- French in 2013
- Born: Philip Neville French 28 August 1933 Birkenhead, England
- Died: 27 October 2015 (aged 82) London, England
- Education: Bristol Grammar School Exeter College, Oxford Indiana University Bloomington
- Occupations: Film critic, radio producer
- Years active: 1957–2015
- Spouse: Kersti Molin
- Children: 3

= Philip French =

English film critic and radio producer (1933–2015)

Philip Neville French (28 August 1933 – 27 October 2015) was an English film critic and radio producer. French began his career in journalism in the late 1950s, before eventually becoming a BBC Radio producer, and later a film critic. He began writing for The Observer in 1963 and retired as film critic in 2013, but continued to write until his death.

French was appointed Officer of the Order of the British Empire (OBE) in December 2012. Upon his death on 27 October 2015, French was referred to by his Observer successor Mark Kermode as "an inspiration to an entire generation of film critics".

==Biography==
French was born in Birkenhead, Cheshire, England in 1933. The son of an insurance salesman, he moved frequently throughout his childhood, and was educated at the direct grant Bristol Grammar School then at Exeter College, Oxford, where he read Law.
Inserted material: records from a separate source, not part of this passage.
Lemma pushed_cons :
  (length offs <= 1000)%nat -> pushed pre offs d1 d2 -> pushed pre (o :: offs) d d2.
Proof.
  intros Hlen [R2 S2 F2 O2]. pose proof push_value as Hv. destruct Hpush as (R1 & M1 & O1).
  assert (forall i, (i < length offs)%nat ->
    sep 8 (regs d RSP - 8) 8 (regs d1 RSP - 8 * (Z.of_nat i + 1))) as Hslots.
  { intros i Hi. eapply sep_cong; [symmetry; by apply slot_cong|].
    replace (regs d RSP - 8 * (Z.of_nat (S i) + 1)) with (regs d RSP + - 8 * (Z.of_nat (S i) + 1))
      by lia. apply sep_sym, sep_offsets; lia. }
  split.
  - rewrite R2, R1, wrap_sub_l. cbn [length]. f_equal. lia.
  - intros [|i] o' E; cbn in E.
    + injection E as <-. rewrite F2 by done. rewrite M1, (load_store_same 8) by lia.
      apply wrap_id. by apply (load_range 8).
    + rewrite <- (load_cong _ _ _ _ (slot_cong d d1 i R1)), (S2 i o' E). apply Hv.
      rewrite elem_of_cons. right. by eapply list_elem_of_lookup_2.
  - intros n a Hn. rewrite F2; [apply push_frame|].
    + apply (Hn 0%nat). cbn. lia.
    + intros i Hi. eapply sep_cong; [symmetry; by apply slot_cong|]. apply (Hn (S i)). cbn. lia.
  - intros r Hr. rewrite O2 by done. by apply O1.
Qed.
End Push.

Lemma instr_stack_computes c offs :
  in_s 32 ofs_shadowcpu_offset -> (length offs <= 1000)%nat ->
  computes (instr_stack c offs)
    (fun d d' => stack_apart (QTRACE_PREINST c) (s32 <$> offs) (length offs) d ->
       pushed (QTRACE_PREINST c) (s32 <$> offs) d d').
Proof.
  intros Hs. induction offs as [|o offs IH]; intros Hlen.
  { eapply computes_ext; [apply computes_skip_eq|]. cbv beta. intros d d' Hwf -> _.
    split; [|done..]. cbn. rewrite Z.sub_0_r. symmetry. apply wrap_id, Hwf. }
  cbn [instr_stack]. cbn [length] in Hlen.
  eapply computes_ext; [apply computes_comp; [apply stk_param_computes|apply IH; lia]|].
  { done. }
  { apply swrap_range. lia. }
  cbv beta. intros d d2 Hwf (d1 & H1 & H2) Hap. rewrite fmap_cons in *.
  cbn [length] in Hap. rewrite <- (length_fmap s32 offs) in Hap, H2.
  eapply pushed_cons; [done|done|exact Hap|rewrite length_fmap; lia|].
  apply H2. eapply push_apart; done.
Qed.

(** ** The argument loop on an interpreted context *)

Definition is_reg (p : param) : Z := match p with PReg _ => 1 | PMem _ => 0 end.
Definition nregs (ps : list param) : Z := foldr (fun p n => is_reg p + n) 0 ps.

Lemma nregs_range ps : 0 <= nregs ps <= Z.of_nat (length ps).
Proof.
  induction ps as [|p ps IH]; [done|]. change (nregs (p :: ps)) with (is_reg p + nregs ps).
  cbn [length]. destruct p; cbn [is_reg]; lia.
Qed.

Lemma mem_code_arg code :
  param_ok (PMem code) ->
  (code =? QTRACE_REGTRACE_VALUE) = false /\ existsb (Z.eqb code) mem_args = true.
Proof.
  intros [f Hf]. assert (exists o, mem_code_offset code = Some o) as [o H] by (exists (field_offset f); by rewrite mem_code_known, Hf).
  unfold mem_code_offset in H.
  repeat (match type of H with (if ?code =? ?k then _ else _) = _ =>
    destruct (Z.eqb_spec code k) as [->|]; [by split|] end). discriminate H.
Qed.

Lemma array_get_app dn x rest : array_get (dn ++ x :: rest) (Z.of_nat (length dn)) = Ok x.
Proof.
  unfold array_get. rewrite (proj2 (andb_true_iff _ _)), Nat2Z.id, list_lookup_middle; [done|done|].
  rewrite length_app. cbn [length]. lia.
Qed.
He undertook post-graduate study in journalism at Indiana University Bloomington, on a scholarship.

French entered journalism as a reporter at the Bristol Evening Post in 1957. He was theatre critic of the New Statesman between 1967 and 1968 and deputy film critic to David Robinson at The Times for some years. French was the film critic of The Observer from 1978, but had begun writing for the paper in 1963. He also wrote for Sight and Sound. French's books include The Movie Moguls: An Informal History of the Hollywood Tycoons (1969) and Westerns, which reappeared in a revised version in 2005. He also wrote the book Cult Movies (1999) together with Karl French, one of his sons.

Between 1959 and 1990, when he took early retirement, French was a BBC Radio producer. At first he was a producer on the North American service, but the bulk of his BBC career was for domestic radio. He was a BBC talks producer (1961–67) and then a senior producer for the corporation from 1968. In the 1960s he produced The Critics on the BBC Home Service and from 1974 to 1990 he produced its successor programme Critics' Forum on BBC Radio 3. His appointment as film critic of The Observer was opposed by the then Controller of Radio 3, Stephen Hearst, who felt that it would be impossible for French to be an impartial producer while also working as a regular film critic, but he was over-ruled by his superior, Howard Newby.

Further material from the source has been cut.